=== Task instructions ===
Give a verbatim repeat of the lines that run from the line containing "by (unfold tile_eq;" to the end of the data below.

=== Records shown ===
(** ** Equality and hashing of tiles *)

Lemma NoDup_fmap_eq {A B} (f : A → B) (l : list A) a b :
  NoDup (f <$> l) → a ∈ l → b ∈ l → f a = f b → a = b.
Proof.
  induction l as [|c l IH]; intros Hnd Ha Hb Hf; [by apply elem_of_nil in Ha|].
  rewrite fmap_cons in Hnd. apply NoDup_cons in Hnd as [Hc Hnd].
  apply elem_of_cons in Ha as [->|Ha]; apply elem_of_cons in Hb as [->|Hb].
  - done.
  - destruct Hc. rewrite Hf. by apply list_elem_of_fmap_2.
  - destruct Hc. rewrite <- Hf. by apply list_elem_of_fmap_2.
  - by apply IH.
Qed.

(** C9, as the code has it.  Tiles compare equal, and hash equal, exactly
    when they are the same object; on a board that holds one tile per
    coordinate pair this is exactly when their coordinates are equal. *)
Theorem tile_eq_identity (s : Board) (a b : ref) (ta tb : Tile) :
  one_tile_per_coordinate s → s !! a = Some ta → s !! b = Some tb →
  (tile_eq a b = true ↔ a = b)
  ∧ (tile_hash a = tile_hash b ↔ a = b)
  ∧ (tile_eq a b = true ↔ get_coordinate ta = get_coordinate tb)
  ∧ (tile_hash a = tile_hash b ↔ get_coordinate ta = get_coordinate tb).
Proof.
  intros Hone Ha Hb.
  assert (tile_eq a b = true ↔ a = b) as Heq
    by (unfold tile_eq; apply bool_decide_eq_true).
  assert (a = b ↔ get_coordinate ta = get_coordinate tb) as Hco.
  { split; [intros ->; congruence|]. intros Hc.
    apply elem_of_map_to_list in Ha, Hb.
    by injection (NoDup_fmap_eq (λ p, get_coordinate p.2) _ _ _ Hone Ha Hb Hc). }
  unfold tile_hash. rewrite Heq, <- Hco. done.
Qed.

=== Exercise answer ===
    by (unfold tile_eq; apply bool_decide_eq_true).
  assert (a = b ↔ get_coordinate ta = get_coordinate tb) as Hco.
  { split; [intros ->; congruence|]. intros Hc.
    apply elem_of_map_to_list in Ha, Hb.
    by injection (NoDup_fmap_eq (λ p, get_coordinate p.2) _ _ _ Hone Ha Hb Hc). }
  unfold tile_hash. rewrite Heq, <- Hco. done.
Qed.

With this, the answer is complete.